* **What the exercise asks**
Search the data for "crosses". Return each matching line.

Collected data
(** ** GenerateStep *)

Section StepProperties.
Context {FM : FloatModel}.

Lemma GenerateStep_samples (vlo vhi : float) (sampleperiod : Z) (depth : nat) :
  let w := GenerateStep vlo vhi sampleperiod depth in
  length (m_samples w) = depth /\
  forall i, (i < depth)%nat ->
    m_samples w !! i = Some (if (i <? depth / 2)%nat then vlo else vhi).
Proof.
  unfold GenerateStep.
  set (P := fun (j : nat) (w : UniformAnalogWaveform) =>
              length (m_samples w) = depth /\
              forall i, (i < j)%nat ->
                m_samples w !! i = Some (if (i <? depth / 2)%nat then vlo else vhi)).
  apply (for_loop_ind P).
  - split; [apply length_resize | intros i Hi; lia].
  - intros j w Hj [Hlen Hpre].
    assert (Hgen : forall v, v = (if (j <? depth / 2)%nat then vlo else vhi) ->
              P (Datatypes.S j) (set_samples w (<[j := v]> (m_samples w)))).
    { intros v ->. split; simpl.
      - by rewrite length_insert.
      - intros i Hi. destruct (decide (i = j)) as [-> | Hne].
        + rewrite list_lookup_insert_eq; [done | lia].
        + rewrite list_lookup_insert_ne; [apply Hpre; lia | done]. }
    destruct (j <? depth / 2)%nat; by apply Hgen.
Qed.

End StepProperties.

(** C8.  [GenerateStep(vlo, vhi, period, depth)] returns exactly [depth]
    samples; the first [depth/2] (integer division) are [vlo] and all the
    others are [vhi].  In binary32, [GenerateStep(0.0, 1.0, 1, 10)] is
    [0,0,0,0,0,1,1,1,1,1]. *)
Theorem GenerateStep_correct :
  (forall (FM : FloatModel) (vlo vhi : float) (sampleperiod : Z) (depth : nat),
     let w := GenerateStep vlo vhi sampleperiod depth in
     length (m_samples w) = depth /\
     (forall i, (i < depth / 2)%nat -> m_samples w !! i = Some vlo) /\
     (forall i, (depth / 2 <= i < depth)%nat -> m_samples w !! i = Some vhi)) /\
  m_samples (GenerateStep (FM := IEEE.model) IEEE.zero IEEE.one 1 10)
  = [IEEE.zero; IEEE.zero; IEEE.zero; IEEE.zero; IEEE.zero;
     IEEE.one; IEEE.one; IEEE.one; IEEE.one; IEEE.one].
Proof.
  split; [| reflexivity].
  intros FM vlo vhi sampleperiod depth w.
  destruct (GenerateStep_samples vlo vhi sampleperiod depth) as [Hlen Hs].
  fold w in Hlen, Hs. split; [exact Hlen |]. split; intros i Hi.
  - rewrite Hs.
    + destruct (Nat.ltb_spec i (depth / 2)); [done | lia].
    + pose proof (Nat.Div0.div_le_upper_bound depth 2 depth). lia.
  - rewrite Hs by lia.
    destruct (Nat.ltb_spec i (depth / 2)); [lia | done].
Qed.

Lemma GenerateStep_correct_witness :
  m_samples (GenerateStep (FM := IEEE.model) IEEE.zero IEEE.one 1 10) !! 2%nat
  = Some IEEE.zero /\
  m_samples (GenerateStep (FM := IEEE.model) IEEE.zero IEEE.one 1 10) !! 7%nat
  = Some IEEE.one.
Proof.
  destruct (proj1 GenerateStep_correct IEEE.model IEEE.zero IEEE.one 1 10%nat)
    as (_ & Hlo & Hhi).
  split; [apply Hlo | apply Hhi]; simpl; lia.
Defined.

(** ** The synthesis loop *)

Section SynthesisProperties.
Context {FM : FloatModel}.

Lemma vars_after_S {St : Type} (iteration : St -> St * float) (n : nat) (st : St) :
  vars_after iteration (Datatypes.S n) st = fst (iteration (vars_after iteration n st)).
Proof. reflexivity. Qed.

(** [synthesize] ends with the variables of [depth] iterations, keeps the
    label, time step and length of the waveform, and has stored at [i] the
    sample of iteration [i]. *)
Lemma synthesize_spec {St : Type} (iteration : St -> St * float) (depth : nat)
  (st : St) (ret : UniformAnalogWaveform) :
  length (m_samples ret) = depth ->
  let r := synthesize iteration depth st ret in
  fst r = vars_after iteration depth st /\
  m_name (snd r) = m_name ret /\
  m_timescale (snd r) = m_timescale ret /\
  length (m_samples (snd r)) = depth /\
  forall i, (i < depth)%nat ->
    m_samples (snd r) !! i = Some (snd (iteration (vars_after iteration i st))).
Proof.
  intros Hlen. unfold synthesize.
  set (P := fun (j : nat) (r : St * UniformAnalogWaveform) =>
              fst r = vars_after iteration j st /\
              m_name (snd r) = m_name ret /\
              m_timescale (snd r) = m_timescale ret /\
              length (m_samples (snd r)) = depth /\
              forall i, (i < j)%nat ->
                m_samples (snd r) !! i = Some (snd (iteration (vars_after iteration i st)))).
  assert (HP : P depth (for_loop depth
     (fun i '(st0, ret0) => let '(st1, sample) := iteration st0 in
        (st1, set_samples ret0 (<[i := sample]> (m_samples ret0)))) (st, ret))).
  { apply (for_loop_ind P).
    - repeat split; [done | intros i Hi; lia].
    - intros j [st0 ret0] Hj (Hst & Hn & Ht & Hl & Hpre).
      unfold P. rewrite vars_after_S. simpl in Hst, Hn, Ht, Hl, Hpre.
      rewrite <- Hst.
      destruct (iteration st0) as [st1 sample] eqn:E. simpl.
      repeat split; try done.
      + by rewrite length_insert.
      + intros i Hi. destruct (decide (i = j)) as [-> | Hne].
        * rewrite list_lookup_insert_eq by lia. by rewrite <- Hst, E.
        * rewrite list_lookup_insert_ne by done. apply Hpre. lia. }
  exact HP.
Qed.

Lemma PRBS31_iteration_spec (scale period : float) (sampleperiod : Z) (st : PRBS31_vars) :
  let c := crosses sampleperiod (v_phase st) in
  let st' := fst (PRBS31_iteration scale period sampleperiod st) in
  v_phase st' = next_phase period sampleperiod (v_phase st) /\
  v_prbs st' = (if c then PRBS31_shift (v_prbs st) else v_prbs st) /\
  v_value st' = (if c then negb (PRBS31_next (v_prbs st) =? 0) else v_value st) /\
  snd (PRBS31_iteration scale period sampleperiod st)
  = emitted scale sampleperiod (v_value st) (v_phase st) (v_value st').
Proof.
  unfold PRBS31_iteration, next_phase, crosses, emitted.
  destruct (fltb _ _); cbn [fst snd v_phase v_prbs v_value];
    repeat split; reflexivity.
Qed.

Lemma b8b10b_iteration_spec (scale period : float) (sampleperiod : Z) (st : b8b10b_vars) :
  let c := crosses sampleperiod (w_phase st) in
  let st' := fst (b8b10b_iteration scale period sampleperiod st) in
  w_phase st' = next_phase period sampleperiod (w_phase st) /\
  w_nbit st' = (if c then snd (pattern_advance (w_nbit st)) else w_nbit st) /\
  w_value st' = (if c then fst (pattern_advance (w_nbit st)) else w_value st) /\
  snd (b8b10b_iteration scale period sampleperiod st)
  = emitted scale sampleperiod (w_value st) (w_phase st) (w_value st').
Proof.
  unfold b8b10b_iteration, next_phase, crosses, emitted.
  destruct (fltb _ _); [destruct (pattern_advance _) |];
    cbn [fst snd w_phase w_nbit w_value]; repeat split; reflexivity.
Qed.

* **Output**
  let c := crosses sampleperiod (v_phase st) in
  unfold PRBS31_iteration, next_phase, crosses, emitted.
  let c := crosses sampleperiod (w_phase st) in
  unfold b8b10b_iteration, next_phase, crosses, emitted.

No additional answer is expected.